For those who wondered how the Consumer Financial Protection Bureau (the “Bureau”) would seek to convert portions of the global foreclosure settlement into federal law, last Friday’s proposed servicing rules provide an answer. The Dodd-Frank Act (“DFA”) amended the Real Estate Settlement Procedures Act (“RESPA”) in several ways to address discrete loan servicing issues, such as escrow accounts, flood insurance, and qualified written requests. What it did not do, however, is address loss mitigation or foreclosure. Many thought that the Bureau would use its general authority to issue regulations prohibiting unfair, deceptive or abusive acts and practices to craft loss mitigation requirements, but that authority would not afford consumers with a federal private right of action.

Instead, the Bureau relied on the DFA’s amendment of Section 6 of RESPA, which provided a new subsection (k) that a servicer of a federally related mortgage must “comply with any other obligation found by the Consumer Financial Protection Bureau, by regulation, to be appropriate to carry out the consumer protection purposes of this Act.” According to the Bureau, “this provision gives the Bureau broad authority to adopt additional regulations to govern the conduct of servicers of federally related mortgage loans. In light of the systemic problems in the mortgage servicing industry, the Bureau is proposing to exercise this authority to require servicers of federally related mortgages to: establish reasonable information management policies and procedures; undertake early intervention with delinquent borrowers; provide delinquent borrowers with continuity of contact with staff equipped to assist them; and require servicers that offer loss mitigation options in the ordinary course of business to follow certain procedures when evaluating loss mitigation applications.”

This is quite a stretch. Without regard to the reasonableness of the content of the proposed regulations, the question is whether the Bureau has or should have the purported authority to impose loss mitigation requirements on loan servicers. Basically, Congress never needs to issue another law to address mortgage loan servicing because the Bureau reads subsection (k) to give it virtually unfettered authority to legislate through regulation merely by proclaiming an initiative to further the consumer protection purposes of RESPA. Never mind that RESPA never addressed loss mitigation, it did address loan servicing and, in the Bureau’s view, that empowers the Bureau to regulate loan servicing in all respects.

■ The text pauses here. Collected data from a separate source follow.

(* ===== verification/PgCommit.v ===== *)
(** * The pager: committing

    The first phase of a commit: it journals page 1 for the change counter, syncs the journal and writes the
    dirty pages. After it the database file has the content of the client, and the
    journal still has the old one ([finished]). *)

From stdpp Require Import sorting.
From S2P Require Import Prelude Varint Buffer Bitvec PgFile PgImage Pager PgTxn PgHot PgJournal PgRecover PgInv PgWriting PgCache PgChange.
#[local] Open Scope Z_scope.
#[local] Open Scope c_scope.
#[local] Open Scope list_scope.

(** ** The dirty pages *)

Lemma dirty_list c g : g ∈ sqlite3PcacheDirtyList c ↔ ∃ p, c !! g = Some p ∧ dirty p = true.
Proof.
  unfold sqlite3PcacheDirtyList. rewrite list_elem_of_fmap. setoid_rewrite merge_sort_Permutation. split.
  - intros ([g' p] & -> & [Hd Hp]%list_elem_of_filter). exists p. split; [by apply elem_of_map_to_list|done].
  - intros (p & Hg & Hd). exists (g, p). split; [done|]. apply list_elem_of_filter. split; [done|by apply elem_of_map_to_list].
Qed.

Lemma dirty_list_nodup c : NoDup (sqlite3PcacheDirtyList c).
Proof.
  unfold sqlite3PcacheDirtyList. rewrite merge_sort_Permutation. generalize (NoDup_fst_map_to_list c). generalize (map_to_list c). intros l Hl.
  induction l as [|[g p] l IH]; [by rewrite filter_nil|]. cbn in Hl. apply list.NoDup_cons in Hl as [Hg Hl]. rewrite filter_cons. case_decide; [|by apply IH]. cbn. apply list.NoDup_cons. split; [|by apply IH].
  intros ([g' q] & E & [_ Hq]%list_elem_of_filter)%list_elem_of_fmap. apply Hg. apply list_elem_of_fmap. by exists (g', q).
Qed.

Section Commit.
Context (sz ss n M : Z) (D : list Z) (k : settings).
Hypothesis (Hsz : size_between 512 sz) (Hss : size_between 32 ss) (Hss4 : Z.divide 4 ss) (Hle : ss ≤ sz) (Hn : 0 ≤ n < 2 ^ 31) (HD : zlen D = sz * n) (HbD : bytes_ok D).
Hypothesis (Hk : settings_ok k) (HM : sz * M ≤ 2 ^ 40).

#[local] Abbreviation in_txn := (in_txn sz ss n D k).
#[local] Abbreviation journalling := (journalling sz ss n D k).
#[local] Abbreviation safe := (safe sz ss n D).
#[local] Abbreviation next_header := (next_header sz ss).
#[local] Abbreviation pages := (pages sz n M).
#[local] Abbreviation writing := (writing sz ss n M D k).
#[local] Abbreviation locked := (locked sz ss n M D k).
#[local] Abbreviation txn := (txn sz ss n M D k).
#[local] Abbreviation flushed := (flushed sz).

(** ** The change counter *)

(** [sqlite3PagerWrite] of a page; a page is at least as large as a sector. *)
Lemma Write_any A w g : txn A w → is_Some (cache w !! g) → returns (sqlite3PagerWrite g w) (λ rc w', safe w' ∧ (rc = SQLITE_OK → changeable sz ss n M D k (grow_to g A) g w')).
Proof.
  intros Ht Hg. unfold sqlite3PagerWrite. destruct (txn_pages _ _ _ _ _ _ _ _ Ht) as (cs & rs & Hp).
  assert (eState (pg w) = PAGER_WRITER_LOCKED ∨ eState (pg w) = PAGER_WRITER_CACHEMOD ∨ eState (pg w) = PAGER_WRITER_DBMOD) as Hs.
  { destruct Ht as [(f & cs' & rs' & [_ _ Ha])|Hl]; [|left; apply Hl]. right. destruct (ac_state _ _ _ _ Ha) as [?|(? & _)]; auto. }
  assert (sectorSize (pg w) = ss) as Es by (destruct Ht as [(f & cs' & rs' & [_ Hj _])|Hl]; [apply (it_sector _ _ _ _ _ _ _ _ (jl_txn _ _ _ _ _ _ _ _ _ Hj))|apply Hl]).
  rewrite bind_assert by (by destruct Hs as [-> |[-> | ->]]). rewrite bind_assert by (by destruct Hs as [-> |[-> | ->]]). prun. rewrite (ps_size _ _ _ _ _ _ _ Hp), Es. rewrite (proj2 (Z.ltb_ge _ _)) by done.
  by apply (pager_write_any sz ss n M D k).
Qed.

(** A transaction that is about to be committed: either page 1 is dirty, or the database is empty. *)
Record counted (f : file) (cs : list chunk) (rs : list (Z * list Z)) (A : snapshot) (w : world) : Prop := {
  ct_pages : pages cs rs A w;
  ct_journal : journalling f cs rs w;
  ct_state : eState (pg w) = PAGER_WRITER_CACHEMOD ∨ eState (pg w) = PAGER_WRITER_DBMOD;
  ct_lock : eLock (pg w) = RESERVED_LOCK ∨ eLock (pg w) = EXCLUSIVE_LOCK;
  ct_master : setMaster (pg w) = false;
  ct_one : (∃ p, cache w !! 1 = Some p ∧ dirty p = true) ∨ dbSize (pg w) = 0 ∧ dbHintSize (pg w) = 0 }.

Lemma counted_safe f cs rs A w : counted f cs rs A w → safe w.
Proof. intros []. by eapply journalling_safe. Qed.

Section 6 provides a federal cause of action to consumers to sue servicers for monetary damages for violations of the substantive provisions. Thus, according to the Bureau, Congress has provided a private right of action to consumers for violations of regulations that the Bureau in its sole discretion (of course, subject to notice and comment rulemaking) deems to further the consumer protection purposes of RESPA. In other words, if these regulations are enacted as proposed, consumers will have a federal private right of action to challenge a servicer’s alleged failure to engage in proper loss mitigation providing another means to stop foreclosures in their tracks.

Many in the financial services industry worry that the Bureau’s authority to issue regulations prohibiting unfair, deceptive and abusive practices is too open-ended given the singularity of purpose of the Bureau’s mission. Its broad reading of Section 6 of RESPA only exacerbates this concern. Notice and comment rulemaking will provide one check on the Bureau’s exercise of its rulemaking authority, but wouldn’t it be nice if Congress actually played the lead role in determining the law of loan servicing.

Comments on the proposed rules are due by October 9, 2012.